In between winter storms we hosted one of the bigger groups we’ve ever had last week and while the weather provided for some nice days on the water the fishing remained somewhat challenging.

With four days to fish we spread out far and wide from Land of the Giants to Cascade and while we did manage to find everyone a decent fish or two the fish gods were stingy, giving us just enough action to keep things interesting and to entice the majority of the group into making at least a soft commitment to return to the Missouri for another go around next year.

The group we were hosting was put together by Schultz Outfitters in Ypsilanti Michigan so it was a real treat for me to be around a group of Michiganders all week. I also had the pleasure of teaching some rowing basics to one member of the group who had driven out ahead of the rest in order to pick up his new boat which he had delivered to the shop. What a great group and what a fun experience. I can’t wait to have them back again.

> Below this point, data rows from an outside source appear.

(** Lines 85-124.  [response?.destroy()] in the [finally] block has no effect
    here and is left out. *)
Definition eagerAcquireLockAndDownload (url destination : string)
    (expectedDigestAlgo expectedDigestHex : string) : M unit :=
  let* hash := crypto_createHash E expectedDigestAlgo in
  let aborted := false in
  let lockfilePath := destination ++ ".lock" in
  let pendingDownloadPath := destination ++ ".dl" in
  let* release := Lockfile.lock E lockfilePath in
  let* fd := Fs.openSync pendingDownloadPath "w+" in
  let* bytesAlreadyDownloaded := getSizeOnDisk fd in
  try_finally
    (downloadWithResume url fd bytesAlreadyDownloaded aborted hash
       expectedDigestHex pendingDownloadPath)
    (let* released := Util.swallowError (ret release) in
     Util.await released ;;
     Util.swallowError (Fs.closeSync fd) ;;
     ret tt) ;;
  Fs.renameSync pendingDownloadPath destination.
End WithEnv.

End Resumable.

(** ** The earlier downloader (unnamed/part_001) *)

Module Part001.

Definition buffer_length : nat := 64 * 1024.

(** Line 38: [res.statusCode && (res.statusCode < 200 || res.statusCode >= 300)
    && res.statusCode !== 206]. *)
Definition status_rejected (statusCode : option Z) : bool :=
  match statusCode with
  | Some s => negb (s =? 0) && ((s <? 200) || (300 <=? s)) && negb (s =? 206)
  | None => false
  end.

(** Lines 42-51: the 'data' listener over the ticks of the response. *)
Fixpoint on_data (ticks : list tick) (fd : nat) (downloadedBytes : nat)
    (aborted rejected : bool) : M (bool * bool) :=
  match ticks with
  | [] => ret (aborted, rejected)
  | LockCompromised :: ticks' => on_data ticks' fd downloadedBytes true rejected
  | Data chunk :: ticks' =>
      if aborted then on_data ticks' fd downloadedBytes aborted true
      else
        let destinationOffset := downloadedBytes in
        let downloadedBytes := (downloadedBytes + List.length chunk)%nat in
        in_listener (Fs.writeSync fd chunk destinationOffset) ;;
        on_data ticks' fd downloadedBytes aborted rejected
  end.

Fixpoint digest_loop (fuel : nat) (fd : nat) (hash : Hash) (position : nat) : M Hash :=
  match fuel with
  | O => pending
  | S fuel' =>
      let* buffer := Fs.readSync fd buffer_length position in
      let bytesRead := List.length buffer in
      if (0 <? bytesRead)%nat then
        digest_loop fuel' fd (Hash_update hash buffer) (position + bytesRead)
      else ret hash
  end.

(** The 'end' listener, lines 52-81. *)
Definition on_end (fd : nat) (aborted : bool) (hash : Hash) (expectedDigestHex : string)
    (pendingDownloadPath : string) (release : M unit) : M unit :=
  if aborted then throw NoReason
  else
    let* digestHex :=
      in_listener
        (try_catch release (λ _, ret tt) ;;
         Fs.fsyncSync fd ;;
         let* size := Fs.fstatSync_size fd in
         let* hash' := digest_loop (S size) fd hash 0 in
         ret (Hash_digest_hex hash')) in
    if negb (String.eqb digestHex expectedDigestHex) then
      in_listener (Fs.unlinkSync pendingDownloadPath) ;;
      throw (JsError "Downloaded file integrity check failed")
    else
      in_listener (Fs.closeSync fd).

Section WithEnv.
Context (E : Env).

(** Lines 31-84: the promise built at line 31.  The response has no 'error'
    listener: an 'error' event is an uncaught exception. *)
Definition download (url : string) (fd : nat) (downloadedBytes : nat) (hash : Hash)
    (expectedDigestHex pendingDownloadPath : string) (release : M unit) : M unit :=
  let headers : gmap string string :=
    {[ "Range" := "bytes=" ++ pretty downloadedBytes ++ "-" ]} in
  emit (EvRequest url headers) ;;
  match https_get E url headers with
  | Fails _ => throw NoReason
  | Silent => pending
  | Responds res =>
      if status_rejected (statusCode res) then throw NoReason
      else
        let* (aborted, rejected) := on_data (body res) fd downloadedBytes false false in
        if rejected then throw NoReason
        else match ending res with
             | End => on_end fd aborted hash expectedDigestHex pendingDownloadPath release
             | StreamError _ => pending
             | Stalled => pending
             end
  end.

(** Lines 14-93.  The chain ends in [.catch(_err => {...}).catch(() => {})]:
    the first handler cleans up and returns, the second drops what the first
    throws; [$res.destroy()] has no effect here. *)
Definition eagerAcquireLockAndDownload (url destination : string)
    (expectedDigestAlgo expectedDigestHex : string) : M unit :=
  let* hash := crypto_createHash E expectedDigestAlgo in
  let lockfilePath := destination ++ ".lock" in
  let pendingDownloadPath := destination ++ ".dl" in
  let* release := Lockfile.lock E lockfilePath in
  let* fd := Fs.openSync pendingDownloadPath "w+" in
  let* downloadedBytes := try_catch (Fs.fstatSync_size fd) (λ _e, ret 0%nat) in
  try_catch
    (try_catch
       (download url fd downloadedBytes hash expectedDigestHex pendingDownloadPath release)
       (λ _err,
          try_catch release (λ _, ret tt) ;;
          Fs.closeSync fd))
    (λ _, ret tt).
End WithEnv.

End Part001.

(** ** [github.ts] (unnamed/part_003) *)

Record LatestRelease : Type := {
  tag : option string;
  name : option string;
  assets : list Asset
}.

Module Github.

Definition LATEST_API : string :=
  "https://api.github.com/repos/SocketDev/sfw-free/releases/latest".

Section WithEnv.
Context (E : Env).

Definition USER_AGENT : string := "sfw-free/" ++ PACKAGE_VERSION E.

Definition mapPlatform : string :=
  if String.eqb (platform E) "darwin" then "macos"
  else if String.eqb (platform E) "win32" then "windows"
  else if String.eqb (platform E) "linux" then "linux"
  else platform E.

Definition mapArch : string :=
  if String.eqb (arch E) "x64" then "x86_64"
  else if String.eqb (arch E) "arm64" then "arm64"
  else arch E.

Definition expectedAssetName : M string :=
  let plat := mapPlatform in
  let arch_ := mapArch in
  if String.eqb plat "windows" && String.eqb arch_ "x86_64" then
    ret "sfw-free-windows-x86_64.exe"
  else if String.eqb plat "macos" && (String.eqb arch_ "arm64" || String.eqb arch_ "x86_64")
  then ret ("sfw-free-macos-" ++ arch_)
  else if String.eqb plat "linux" && String.eqb arch_ "x86_64" then
    ret "sfw-free-linux-x86_64"
  else throw (JsError ("No published asset for " ++ platform E ++ "/" ++ arch E)).

Definition fetchLatest : M LatestRelease :=
  let* json := Http.getJSON E LATEST_API
                 {| Http.headers := None; Http.maxRedirects := None;
                    Http.userAgent := Some USER_AGENT |} in
  ret {| tag := json_tag_name json;
         name := if JsString.truthy (json_name json) then json_name json
                 else json_tag_name json;
         assets := default [] (json_assets json) |}.
End WithEnv.

Definition findAssetUrl (assets : list Asset) (name : string) : option (string * string) :=
  match List.find (λ x, String.eqb (asset_name x) name) assets with
  | None => None
  | Some a => Some (browser_download_url a, digest a)
  end.

End Github.

(** ** The entry point (src/src/httpUtils.ts, lines 69-266) *)

Record LatestBinary : Type := {
  binary_tag : option string;
  bin : string
}.

(** [const [algo, hex] = digest.trim().toLowerCase().split(/:/)] and the test
    [!algo || !hex] that follows (httpUtils.ts 188-191, part_002 220-221):
    the two fields when both are non-empty. *)
Definition digest_fields (digest : string) : option (string * string) :=
  let fields := JsString.split ":"%char (JsString.toLowerCase (JsString.trim digest)) in
  let algo := fields !! 0%nat in
  let hex := fields !! 1%nat in
  if negb (JsString.truthy algo) || negb (JsString.truthy hex) then None
  else Some (default EmptyString algo, default EmptyString hex).

Module Cli.

Definition NEXT_CHECK_FILE : string := ".sfw-cache/next-check".
Definition ONE_DAY_MS : Z := 24 * 60 * 60 * 1000.

Section WithEnv.
Context (E : Env).

Definition NEXT_CHECK_PATH : string := Path.join (INSTALL_ROOT E) NEXT_CHECK_FILE.
Definition LATEST_SYMLINK_PATH : string :=
  Path.join (Path.join (INSTALL_ROOT E) ".sfw-cache") "latest".

(** Lines 94-105. *)
Definition findValidCachedReleaseSync : M (option string) :=
  let symlinkPath := LATEST_SYMLINK_PATH in
  try_catch
    (let* linked := Fs.existsSync symlinkPath in
     if linked then
       let* binPath := Fs.realpathSync symlinkPath in
       let* present := Fs.existsSync binPath in
       if present then ret (Some binPath) else ret None
     else ret None)
    (λ _, ret None).

Definition getCachePaths (releaseName assetName : string) : string * string :=
  let cacheDir := Path.join (Path.join (INSTALL_ROOT E) ".sfw-cache") releaseName in
  let assetPath := Path.join cacheDir assetName in
  (cacheDir, assetPath).

(** Lines 113-124.  [Date.now() > nextCheck] *)
Definition shouldCheckForUpdate : M bool :=
  try_catch
    (let* data := Fs.readFileSync NEXT_CHECK_PATH in
     match Date_parse E (JsString.trim data) with
     | None => ret true
     | Some nextCheck => ret (Date_now E >? nextCheck)
     end)
    (λ _, ret true).

(** Lines 126-130. *)
Definition setNextCheckTimeSync : M unit :=
  let nextCheck := Date_now E + ONE_DAY_MS in
  Fs.mkdirSync (Path.dirname NEXT_CHECK_PATH) ;;
  Fs.writeFileSync NEXT_CHECK_PATH (Date_toISOString E nextCheck).

Definition tryClearQuarantine (p : string) : M unit :=
  if negb (String.eqb (platform E) "darwin") then ret tt
  else emit (EvSpawn "xattr").

Definition ensureExecutable (p : string) : M unit :=
  if negb (String.eqb (platform E) "win32") then
    Util.swallowError (Fs.chmodSync p) ;; ret tt
  else ret tt.

(** Lines 143-154. *)
Definition removeSymlink (symlinkPath : string) : M unit :=
  try_catch
    (Fs.lstatSync symlinkPath ;;
     Fs.unlinkSync symlinkPath)
    (λ err, match err with
            | SystemError code => if String.eqb code "ENOENT" then ret tt else throw err
            | _ => throw err
            end).

(** Lines 159-164: what [trySymlinkLatest] does once [previousBin] is set. *)
Definition repoint (previousBin : option string) (assetPath : string) : M unit :=
  (if JsString.truthy previousBin
      && negb (String.eqb (default EmptyString previousBin) assetPath)
   then Util.swallowError
          (Fs.rmSync (Path.dirname (default EmptyString previousBin))) ;; ret tt
   else ret tt) ;;
  removeSymlink LATEST_SYMLINK_PATH ;;
  Fs.symlinkSync assetPath LATEST_SYMLINK_PATH.

(** Lines 156-168. *)
Definition trySymlinkLatest (assetPath : string) : M unit :=
  try_catch
    (let* previousBin := Util.swallowError (Fs.realpathSync LATEST_SYMLINK_PATH) in
     repoint previousBin assetPath)
    (λ _e, ret tt).

(** Lines 170-204.  [path.join] throws a TypeError for a name that is not a
    string. *)
Definition downloadAndVerifyReleaseSync (release : LatestRelease) (assetName : string)
  : M LatestBinary :=
  match name release with
  | None => throw TypeError
  | Some name =>
      let (cacheDir, assetPath) := getCachePaths name assetName in
      Fs.mkdirSync cacheDir ;;
      match Github.findAssetUrl (assets release) assetName with
      | None => throw (JsError ("Latest release does not contain asset " ++ assetName))
      | Some (url, digest) =>
          match digest_fields digest with
          | None => throw (JsError "Invalid digest in release asset")
          | Some (algo, hex) =>
              let* present := Fs.existsSync assetPath in
              if present then ret {| binary_tag := Some name; bin := assetPath |}
              else
                Resumable.eagerAcquireLockAndDownload E url assetPath algo hex ;;
                ensureExecutable assetPath ;;
                tryClearQuarantine assetPath ;;
                trySymlinkLatest assetPath ;;
                ret {| binary_tag := Some name; bin := assetPath |}
          end
      end
  end.

(** The function passed to [swallowError] at lines 227-230. *)
Definition refresh (assetName : string) : M unit :=
  let* latest := Github.fetchLatest E in
  downloadAndVerifyReleaseSync latest assetName ;;
  ret tt.

(** Lines 206-233. *)
Definition ensureLatestBinary : M LatestBinary :=
  let* assetName := Github.expectedAssetName E in
  let* cached := findValidCachedReleaseSync in
  let* shouldUpdate :=
    if negb (JsString.truthy cached) then ret true else shouldCheckForUpdate in
  if negb (JsString.truthy cached) then
    setNextCheckTimeSync ;;
    let* releaseInfo :=
      try_catch (Github.fetchLatest E)
        (λ _e, throw (JsError
           "Unable to fetch latest release and no valid cached release found.")) in
    downloadAndVerifyReleaseSync releaseInfo assetName
  else
    (if shouldUpdate then
       setNextCheckTimeSync ;;
       let* attempt := Util.swallowError (ret (refresh assetName)) in
       Util.await attempt
     else ret tt) ;;
    ret {| binary_tag := Some "cached"; bin := default EmptyString cached |}.
End WithEnv.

So back to the fishing report, yes on the slow side but hope springs eternal and we’ve got Great Expectations for the days and weeks ahead.

We’re enjoying the post-storm sunshine today and we’re glad to see the snow disappearing yet again, hopefully at least for a few weeks this time.

We’re back in the 40’s and 50’s starting tomorrow and maybe even up in the 60’s again by mid-week next week. Plenty of sunshine on tap over the 10 day and night time lows holding in the 20’s and 30’s, keeping water temps on the drop. Water temps are currently sitting at around 52 degrees.

Random BWO sightings being reported each day but I don’t believe we’re there yet. Keep those epic BWO days in your Great Expectations file and get out there on those cloudy days, preferably when it’s spitting rain and snow. It’ll happen sooner or later. In the meantime there are plenty of pseudos and caddis around to keep you busy if your idea of fall fishing on the MO involves dry flies only.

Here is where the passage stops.